START TASK INPUTS
(* ===== verification/DeadlockReport.v ===== *)
(** * How deadlocked threads report (core/src/parking_lot.rs, [deadlock_impl])

    For each cycle that [check_wait_graph_slow] found, it makes a channel, marks
    the threads of the cycle, gives each a sender, and wakes it; the thread
    sends its backtrace from the hook [on_unpark] and sleeps until the end of
    time.  The model has [std]'s channels and parkers that sleep until they are
    woken ([ThreadParker]).  A thread that is in one cycle reports once; one that
    is in two is woken again, and panics. *)

From stdpp Require Import gmap.
From S2P Require Import Prelude Conc Deadlock DeadlockProof.
Local Open Scope Z_scope.
Local Open Scope prog_scope.

Module DeadlockReport.
(** A channel: its queue, the number of senders, and whether the receiver is
    alive. *)
Record channel := MkChannel { messages : list tid; senders : Z; receiver : bool }.

(** The fields of the [DeadlockData] of each thread, its parker, the channels
    and the locks of the buckets. *)
Record state := MkState {
  deadlocked : tid → bool;
  backtrace_sender : tid → option nat;
  parked : tid → bool;
  channels : nat → channel;
  nchannels : nat;
  bmutex : nat → option tid;
  results : list (list tid);
}.

Definition set_deadlocked (f : tid → bool) (s : state) : state :=
  MkState f (backtrace_sender s) (parked s) (channels s) (nchannels s) (bmutex s) (results s).
Definition set_sender (f : tid → option nat) (s : state) : state :=
  MkState (deadlocked s) f (parked s) (channels s) (nchannels s) (bmutex s) (results s).
Definition set_parked (f : tid → bool) (s : state) : state :=
  MkState (deadlocked s) (backtrace_sender s) f (channels s) (nchannels s) (bmutex s) (results s).
Definition set_channel (ch : nat) (c : channel) (s : state) : state :=
  MkState (deadlocked s) (backtrace_sender s) (parked s) (<[ch := c]> (channels s)) (nchannels s) (bmutex s) (results s).
Definition set_bmutex (b : nat) (o : option tid) (s : state) : state :=
  MkState (deadlocked s) (backtrace_sender s) (parked s) (channels s) (nchannels s) (<[b := o]> (bmutex s)) (results s).

Definition add_senders (ch : nat) (d : Z) (s : state) : state :=
  let c := channels s ch in set_channel ch (MkChannel (messages c) (senders c + d) (receiver c)) s.
(** Assigning [Some(sender)] drops what was there. *)
Definition drop_old (o : option nat) (s : state) : state :=
  match o with Some ch => add_senders ch (-1) s | None => s end.

Inductive act : Type :=
(* of a parked thread, on its own data *)
| AIsDeadlocked
| ATakeSender
| ASend (ch : nat)
| ADropSender (ch : nat)
| APreparePark
| APark
(* of the thread that checks *)
| AChannel
| ALock (b : nat)
| AUnlock (b : nat)
| AMark (u : tid)
| AStoreSender (u : tid) (ch : nat)
| AUnparkLock (u : tid)
| AUnpark (u : tid)
| ARecv (ch : nat)
| AResult (l : list tid).

Definition resp (a : act) : Type :=
  match a with
  | AIsDeadlocked | ASend _ => bool
  | ATakeSender => option nat
  | AChannel => nat
  | ARecv _ => option tid
  | _ => unit
  end.

Definition exec (t : tid) (c : choice) (a : act) : state → option (state * resp a) :=
  match a with
  | AIsDeadlocked => λ s, Some (s, deadlocked s t)
  | ATakeSender => λ s, Some (set_sender (<[t := None]> (backtrace_sender s)) s, backtrace_sender s t)
  | ASend ch => λ s,
      let c := channels s ch in
      if receiver c then Some (set_channel ch (MkChannel (messages c ++ [t]) (senders c) true) s, true)
      else Some (s, false)
  | ADropSender ch => λ s, Some (add_senders ch (-1) s, tt)
  | APreparePark => λ s, Some (set_parked (<[t := true]> (parked s)) s, tt)
  | APark => λ s, if parked s t then None else Some (s, tt)
  | AChannel => λ s,
      let ch := nchannels s in
      Some (MkState (deadlocked s) (backtrace_sender s) (parked s) (<[ch := MkChannel [] 1 true]> (channels s))
              (S ch) (bmutex s) (results s), ch)
  | ALock b => λ s, match bmutex s b with None => Some (set_bmutex b (Some t) s, tt) | Some _ => None end
  | AUnlock b => λ s, Some (set_bmutex b None s, tt)
  | AMark u => λ s, Some (set_deadlocked (<[u := true]> (deadlocked s)) s, tt)
  | AStoreSender u ch => λ s,
      let old := backtrace_sender s u in
      Some (drop_old old (set_sender (<[u := Some ch]> (backtrace_sender s)) (add_senders ch 1 s)), tt)
  | AUnparkLock u => λ s, Some (set_parked (<[u := false]> (parked s)) s, tt)
  | AUnpark u => λ s, Some (s, tt)
  | ARecv ch => λ s,
      let c := channels s ch in
      match messages c with
      | m :: l => Some (set_channel ch (MkChannel l (senders c) (receiver c)) s, Some m)
      | [] => if senders c =? 0 then Some (set_channel ch (MkChannel [] 0 false) s, None) else None
      end
  | AResult l => λ s,
      Some (MkState (deadlocked s) (backtrace_sender s) (parked s) (channels s) (nchannels s) (bmutex s)
              (results s ++ [l]), tt)
  end.

Abbreviation dprog := (prog act resp).

Definition perform (a : act) : dprog (resp a) := Act a Ret.

(** ** The hook, in a thread that is parked without a timeout *)

Definition on_unpark : dprog unit :=
  deadlocked <- perform AIsDeadlocked;;
  if deadlocked : bool then
    sender <- perform ATakeSender;;
    match sender with
    | None => Panic "called `Option::unwrap()` on a `None` value"
    | Some sender =>
        ok <- perform (ASend sender);;
        if ok : bool then
          perform (ADropSender sender);;
          perform APreparePark;;
          perform APark;;
          Panic "unparked deadlocked thread!"
        else Panic "called `Result::unwrap()` on an `Err` value"
    end
  else Ret tt.

(** [park], from where the thread sleeps *)
Definition parked_thread : dprog unit := perform APark;; on_unpark.

(** ** The thread that checks *)

Section check.
(* the bucket of the key that a thread is parked on *)
Context (bucket_of : tid → nat).

Definition mark_thread (sender : nat) (td : tid) : dprog unit :=
  perform (ALock (bucket_of td));;
  perform (AMark td);;
  perform (AStoreSender td sender);;
  perform (AUnparkLock td);;
  perform (AUnlock (bucket_of td));;
  perform (AUnpark td).

Fixpoint mark_cycle (sender : nat) (cycle : list tid) : dprog unit :=
  match cycle with
  | [] => Ret tt
  | td :: cycle => mark_thread sender td;; mark_cycle sender cycle
  end.

(** [receiver.iter().collect()] *)
Definition collect_turn (receiver : nat) (acc : list tid) : dprog (list tid + list tid) :=
  m <- perform (ARecv receiver);;
  match m with
  | Some m => Ret (inl (acc ++ [m]))
  | None => Ret (inr acc)
  end.
Definition collect (receiver : nat) : dprog (list tid) := Iter (collect_turn receiver) [].

Fixpoint report_cycles (cycles : list (list tid)) : dprog unit :=
  match cycles with
  | [] => Ret tt
  | cycle :: cycles =>
      sender <- perform AChannel;;
      mark_cycle sender cycle;;
      perform (ADropSender sender);;
      l <- collect sender;;
      perform (AResult l);;
      report_cycles cycles
  end.

(** Thread 0 checks, and has found the cycles; the others are parked. *)
Definition start_state : state :=
  MkState (λ _, false) (λ _, None) (λ _, true) (λ _, MkChannel [] 0 false) 0 (λ _, None) [].
Definition start_pool (cycles : list (list tid)) : tid → dprog unit :=
  λ t, match t with O => report_cycles cycles | S _ => parked_thread end.
End check.
End DeadlockReport.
END TASK INPUTS
# TASK DIRECTIONS
Copy out each line of the records above that includes "receiver".

# EXERCISE RESULT
(** A channel: its queue, the number of senders, and whether the receiver is
Record channel := MkChannel { messages : list tid; senders : Z; receiver : bool }.
  let c := channels s ch in set_channel ch (MkChannel (messages c) (senders c + d) (receiver c)) s.
      if receiver c then Some (set_channel ch (MkChannel (messages c ++ [t]) (senders c) true) s, true)
      | m :: l => Some (set_channel ch (MkChannel l (senders c) (receiver c)) s, Some m)
(** [receiver.iter().collect()] *)
Definition collect_turn (receiver : nat) (acc : list tid) : dprog (list tid + list tid) :=
  m <- perform (ARecv receiver);;
Definition collect (receiver : nat) : dprog (list tid) := Iter (collect_turn receiver) [].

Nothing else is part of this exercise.